#### Stored data entries
= = =
Lemma run_reach h0 tr st q ts : stack_ok stack → echo_inv h0 tr st q → run_ok st ts →
  reachable stack control_txq data_txq (rx_ st) → reachable stack control_txq data_txq (rx_ (echo_run st tr ts).1).
Proof using All.
  intros Hcfg. revert tr st q. induction ts as [|t ts IH]; intros tr st q Hinv Hok Hr; [done|]. destruct Hok as [Ht Hok].
  destruct (turn_inv h0 tr st q t Hcfg Hinv Ht) as [q' Hinv']. pose proof (turn_reach h0 tr st q t Hcfg Hinv Ht Hr) as Hr'.
  cbn [EchoLoop.echo_run]. destruct (echo_turn st t) as [st' o]. by eapply IH.
Qed.

(** C3. The echo server echoes: in any schedule of its two threads,
    for every connection, the bytes the stack reported as received are exactly
    the bytes handed back to [tcp_sender::send] and taken by it, followed by
    those still queued between the threads, in order, none lost, repeated or
    mixed up with another connection's, unless the peer reset the connection
    or the server was stopped: then what was echoed is a prefix.  What [send]
    takes goes out: each outbound turn adds to the data queue frames whose
    payloads are the bytes it reports.  And the stack below is in a state
    reachable by its own calls. *)
Theorem echo_returns_stream (w : E) ts : stack_ok stack → run_ok (echo_new stack w) ts →
  let '(st, tr) := echo_run (echo_new stack w) [] ts in
  reachable stack control_txq data_txq (rx_ st) ∧
  (∃ q, pending (srv st) q ∧ ∀ a,
    received a tr = echoed a tr ++ unsent a (sent_of (outbound st)) (entries q (inbound st)) ∨
    echoed a tr `prefix_of` received a tr ∧ (was_reset a tr ∨ stop st = true)) ∧
  let '(st', o) := echo_turn st Outbound in
  ∃ out, on_wire (env (rx_ st')) = on_wire (env (rx_ st)) ++ out ∧ payloads out = sent_in o.
Proof using All.
  intros Hcfg Hok. pose proof (reached_inv w ts Hcfg Hok) as Hr.
  pose proof (run_reach (held w) [] _ [] ts Hcfg (new_inv w Hcfg) Hok ltac:(exists w; constructor)) as Hreach.
  destruct (echo_run _ _ _) as [st tr]. destruct Hr as [q Hq]. split; [exact Hreach|]. split.
  - exists q. split; [apply Hq|]. intros a. destruct (k_bytes _ _ _ _ Hq a) as [?|[? [[_ ?]|[? _]]]]; auto.
  - pose proof (outbound_wire st q (held w) tr Hcfg Hq) as Hw. cbn [EchoLoop.echo_turn]. by destruct (run_outbound _ _ st).
Qed.
Definition fine_turn (st : echo_fine) (t : fine_tick) : echo_fine * list obs :=
  match t with
  | Fine_inbound n seen junk => fine_inbound n seen junk st
  | Fine_outbound n seen => fine_outbound n seen st
  | Fine_stop => (EchoFine (f_rx st) (f_ring st) (f_gens st) (f_in st) (f_sent st) (f_returned st) true (saw_in st) (saw_out st), [])
  end.
Fixpoint fine_run (st : echo_fine) (tr : list obs) (ts : list fine_tick) : echo_fine * list obs :=
  match ts with
  | [] => (st, tr)
  | t :: ts => let '(st, o) := fine_turn st t in fine_run st (tr ++ o) ts
  end.

(** What a step takes from outside, as in EchoLoop. *)
Definition fine_ok (st : echo_fine) (t : fine_tick) : Prop :=
  match t, job (f_ring st), f_in st with
  | Fine_inbound _ _ _, None, In_queues (rxq :: _) =>
    let '(burst, w) := receive_burst rxq burst_max_size (env (f_rx st)) in
    Forall pkt_wf (omap id burst) ∧
    ∀ i, 0 <= i < max_connections (params_ stack) →
      generation (slot (f_rx st) i) <= generation (slot (poll stack control_txq (set_env (f_rx st) w) (omap id burst)).2 i)
  | Fine_inbound _ _ junk, None, In_events _ _ (_ :: _) => Z.of_nat (length junk) = item_capacity
  | _, _, _ => True
  end.
Fixpoint fine_run_ok (st : echo_fine) (ts : list fine_tick) : Prop :=
  match ts with [] => True | t :: ts => fine_ok st t ∧ fine_run_ok (fine_turn st t).1 ts end.

(** The server after its constructor; [items] is the memory of the ring. *)
Definition fine_new (items : list work_item) (w : E) : echo_fine :=
  EchoFine (impl_new stack (replicate (Z.to_nat (max_connections (params_ stack))) new_connection) w) (new_ring items)
    (replicate (Z.to_nat (max_connections (params_ stack))) 0) In_loop 0 false false false false.

(** ** The invariant *)

(** Where the outbound thread is, seen from outside the ring. *)
Definition out_pc (st : echo_fine) : outbound_pc :=
  if f_returned st then Out_done else match taker (f_ring st) with Holding _ => Out_item (f_sent st) | _ => Out_loop end.
(** The server of EchoLoop that [st] stands for, with its queue in [s]. *)
Definition coarse (st : echo_fine) (s : server) : echo_state E := EchoState (f_rx st) s (f_in st) (out_pc st) (saw_out st).

(** [T]: all items queued so far, [k] of them finished with.  [s] holds the rest,
    and its front is in sight. *)
Record fine_inv (h0 : Z) (tr : list obs) (st : echo_fine) (T : views) (k : nat) (s : server) : Prop := {
  i_threads : (k <= length T)%nat ∧ ∃ h t, threads_ok T k (f_ring st) h t;
  i_echo : EchoServer.echo_inv stack h0 tr (coarse st s) (drop k T);
  i_gens : released_gen_ s = f_gens st;
  i_front : drop k T ≠ [] → front_item s ≠ None;
  i_taker : (f_returned st = true → taker (f_ring st) = Idle) ∧ (∀ p, taker (f_ring st) = Fronting p → saw_out st = false);
  i_stop : (saw_out st = true → f_stop st = true) ∧ (saw_in st = true → f_stop st = true) }.

(** Draining brings the front in sight. *)
Lemma drain_sight s q : pending s q → q ≠ [] → front_item (drain_overflow s) ≠ None.
Proof using.
  intros Hp Hq. destruct (drain_spec s q Hp) as [[(l & Hr & Hl & _) _ _] Hor]. destruct ring_params as [Hk Hc]. unfold front_item.
  rewrite (spsc_ring.front_spec ring_capacity 12 Hk Hc _ _ Hr). destruct l as [|x l]; [|done]. exfalso. destruct Hor as [Ho|Hn].
  - by rewrite Ho in Hl.
  - rewrite (spsc_ring.reserve_spec ring_capacity 12 Hk Hc _ _ Hr) in Hn. done.
Qed.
= = =
#### What you are asked to do
Among the entries above, locate the lines containing "Forall pkt_wf (omap id burst) ∧" and "(** The server of", and transcribe exactly those two lines and all lines between.

#### Response area
    Forall pkt_wf (omap id burst) ∧
    ∀ i, 0 <= i < max_connections (params_ stack) →
      generation (slot (f_rx st) i) <= generation (slot (poll stack control_txq (set_env (f_rx st) w) (omap id burst)).2 i)
  | Fine_inbound _ _ junk, None, In_events _ _ (_ :: _) => Z.of_nat (length junk) = item_capacity
  | _, _, _ => True
  end.
Fixpoint fine_run_ok (st : echo_fine) (ts : list fine_tick) : Prop :=
  match ts with [] => True | t :: ts => fine_ok st t ∧ fine_run_ok (fine_turn st t).1 ts end.

(** The server after its constructor; [items] is the memory of the ring. *)
Definition fine_new (items : list work_item) (w : E) : echo_fine :=
  EchoFine (impl_new stack (replicate (Z.to_nat (max_connections (params_ stack))) new_connection) w) (new_ring items)
    (replicate (Z.to_nat (max_connections (params_ stack))) 0) In_loop 0 false false false false.

(** ** The invariant *)

(** Where the outbound thread is, seen from outside the ring. *)
Definition out_pc (st : echo_fine) : outbound_pc :=
  if f_returned st then Out_done else match taker (f_ring st) with Holding _ => Out_item (f_sent st) | _ => Out_loop end.
(** The server of EchoLoop that [st] stands for, with its queue in [s]. *)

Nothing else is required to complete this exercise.